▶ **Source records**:
--- START ---

Lemma fields_columns hs rows :
  Forall header_line hs → Forall csv_row rows → hs ++ (fields_of <$> rows) ≠ [] →
  let columns := foldl add_line [] ((λ l, Split l ";"%char 0) <$> lines hs rows) in
  length columns = length schema ∧
  ∀ c, (c < length schema)%nat → ∃ h, columns !! c = Some (h ++ (text_of <$> column_of VNull c rows)) ∧ length h = length hs.
Proof.
  intros Hhs Hrows Hne columns.
  assert ((λ l, Split l ";"%char 0) <$> lines hs rows = hs ++ (fields_of <$> rows)) as Hsplit.
  { unfold lines. rewrite fmap_app, <- !list_fmap_compose. f_equal.
    - transitivity (id <$> hs); [|apply list_fmap_id]. apply list_fmap_ext. intros i h Hh. cbn.
      eapply Forall_lookup_1 in Hhs as [Hl Hs]; [|done]. apply Split_joined; [|done]. intros ->. cbn in Hl. lia.
    - apply list_fmap_ext. intros i row Hrow. cbn. apply Split_line. by eapply Forall_lookup_1 in Hrows. }
  subst columns. rewrite Hsplit. destruct (hs ++ (fields_of <$> rows)) as [|f fs] eqn:Hfs; [done|].
  destruct (add_lines (length schema) f fs) as [H1 H2].
  { rewrite <- Hfs. apply Forall_app_2; [eapply Forall_impl; [exact Hhs|]; by intros h [? _]|]. apply Forall_fmap.
    eapply Forall_impl; [exact Hrows|]. intros row Hr. cbn. unfold fields_of. rewrite length_fmap. by apply csv_row_length. }
  split; [done|]. intros c Hc. rewrite H2, <- Hfs by done. unfold column_of. rewrite fmap_app.
  exists ((λ row, from_option id [] (row !! c)) <$> hs). split; [|by rewrite length_fmap]. do 2 f_equal.
  rewrite <- !list_fmap_compose. apply list_fmap_ext. intros i row Hrow. cbn. unfold fields_of. rewrite list_lookup_fmap.
  eapply Forall_lookup_1 in Hrows; [|exact Hrow]. destruct (lookup_lt_is_Some_2 row c) as [v ->]; [|done].
  by rewrite (csv_row_length row Hrows).
Qed.

Lemma next_rows r hs rows l2 :
  at_lines r (lines hs rows) l2 (length hs) → Forall header_line hs → Forall csv_row rows →
  (N.of_nat (length rows) < 2 ^ 32)%N →
  Csv_HasNext r = negb (bool_decide (rows = [])) ∧
  (rows ≠ [] → ∃ chunk, parse_segments convert r = Ok chunk ∧ chunk_rows chunk = Ok rows ∧
     seg_type <$> chunk = tcd_data_type <$> schema).
Proof.
  intros [Hsrc Hopt Hcol Hempty Hskip Hsch Herr _] Hhs Hrows Hcount.
  unfold Csv_HasNext, parse_segments. rewrite Herr, Hsch, Hskip, Hcol. cbn [of_option rbind IsError].
  destruct (decide (hs ++ (fields_of <$> rows) = [])) as [Hnil|Hne].
  { apply app_eq_nil in Hnil as [-> Hnil]. apply fmap_nil_inv in Hnil as ->. cbn. by rewrite andb_false_r. }
  destruct (fields_columns hs rows Hhs Hrows Hne) as [Hl Hc]. split.
  - rewrite bool_decide_false; cbn [negb andb].
    2:{ rewrite Hempty. intros [Hh Hr]%app_eq_nil. apply fmap_nil_inv in Hh, Hr. by subst. }
    destruct (Hc 0%nat Hwidth) as (h & Hh & Hlen). destruct (foldl add_line _ _) as [|column columns]; [done|].
    injection Hh as ->. rewrite length_app, !length_fmap, Hlen. unfold column_of. rewrite length_fmap.
    destruct rows; cbn; [rewrite Nat.add_0_r; by apply Nat.ltb_ge|]. apply Nat.ltb_lt. lia.
  - intros Hr. apply (parse_chunk _ (length hs) rows Hwidth Hcount Hrows Hc).
Qed.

--- END ---

▶ **TASK STATEMENT**: Could you reproduce every record above exactly as it stands?

▶ **RESULT OF THIS TASK**:
Lemma fields_columns hs rows :
  Forall header_line hs → Forall csv_row rows → hs ++ (fields_of <$> rows) ≠ [] →
  let columns := foldl add_line [] ((λ l, Split l ";"%char 0) <$> lines hs rows) in
  length columns = length schema ∧
  ∀ c, (c < length schema)%nat → ∃ h, columns !! c = Some (h ++ (text_of <$> column_of VNull c rows)) ∧ length h = length hs.
Proof.
  intros Hhs Hrows Hne columns.
  assert ((λ l, Split l ";"%char 0) <$> lines hs rows = hs ++ (fields_of <$> rows)) as Hsplit.
  { unfold lines. rewrite fmap_app, <- !list_fmap_compose. f_equal.
    - transitivity (id <$> hs); [|apply list_fmap_id]. apply list_fmap_ext. intros i h Hh. cbn.
      eapply Forall_lookup_1 in Hhs as [Hl Hs]; [|done]. apply Split_joined; [|done]. intros ->. cbn in Hl. lia.
    - apply list_fmap_ext. intros i row Hrow. cbn. apply Split_line. by eapply Forall_lookup_1 in Hrows. }
  subst columns. rewrite Hsplit. destruct (hs ++ (fields_of <$> rows)) as [|f fs] eqn:Hfs; [done|].
  destruct (add_lines (length schema) f fs) as [H1 H2].
  { rewrite <- Hfs. apply Forall_app_2; [eapply Forall_impl; [exact Hhs|]; by intros h [? _]|]. apply Forall_fmap.
    eapply Forall_impl; [exact Hrows|]. intros row Hr. cbn. unfold fields_of. rewrite length_fmap. by apply csv_row_length. }
  split; [done|]. intros c Hc. rewrite H2, <- Hfs by done. unfold column_of. rewrite fmap_app.
  exists ((λ row, from_option id [] (row !! c)) <$> hs). split; [|by rewrite length_fmap]. do 2 f_equal.
  rewrite <- !list_fmap_compose. apply list_fmap_ext. intros i row Hrow. cbn. unfold fields_of. rewrite list_lookup_fmap.
  eapply Forall_lookup_1 in Hrows; [|exact Hrow]. destruct (lookup_lt_is_Some_2 row c) as [v ->]; [|done].
  by rewrite (csv_row_length row Hrows).
Qed.

Lemma next_rows r hs rows l2 :
  at_lines r (lines hs rows) l2 (length hs) → Forall header_line hs → Forall csv_row rows →
  (N.of_nat (length rows) < 2 ^ 32)%N →
  Csv_HasNext r = negb (bool_decide (rows = [])) ∧
  (rows ≠ [] → ∃ chunk, parse_segments convert r = Ok chunk ∧ chunk_rows chunk = Ok rows ∧
     seg_type <$> chunk = tcd_data_type <$> schema).
Proof.
  intros [Hsrc Hopt Hcol Hempty Hskip Hsch Herr _] Hhs Hrows Hcount.
  unfold Csv_HasNext, parse_segments. rewrite Herr, Hsch, Hskip, Hcol. cbn [of_option rbind IsError].
  destruct (decide (hs ++ (fields_of <$> rows) = [])) as [Hnil|Hne].
  { apply app_eq_nil in Hnil as [-> Hnil]. apply fmap_nil_inv in Hnil as ->. cbn. by rewrite andb_false_r. }
  destruct (fields_columns hs rows Hhs Hrows Hne) as [Hl Hc]. split.
  - rewrite bool_decide_false; cbn [negb andb].
    2:{ rewrite Hempty. intros [Hh Hr]%app_eq_nil. apply fmap_nil_inv in Hh, Hr. by subst. }
    destruct (Hc 0%nat Hwidth) as (h & Hh & Hlen). destruct (foldl add_line _ _) as [|column columns]; [done|].
    injection Hh as ->. rewrite length_app, !length_fmap, Hlen. unfold column_of. rewrite length_fmap.
    destruct rows; cbn; [rewrite Nat.add_0_r; by apply Nat.ltb_ge|]. apply Nat.ltb_lt. lia.
  - intros Hr. apply (parse_chunk _ (length hs) rows Hwidth Hcount Hrows Hc).
Qed.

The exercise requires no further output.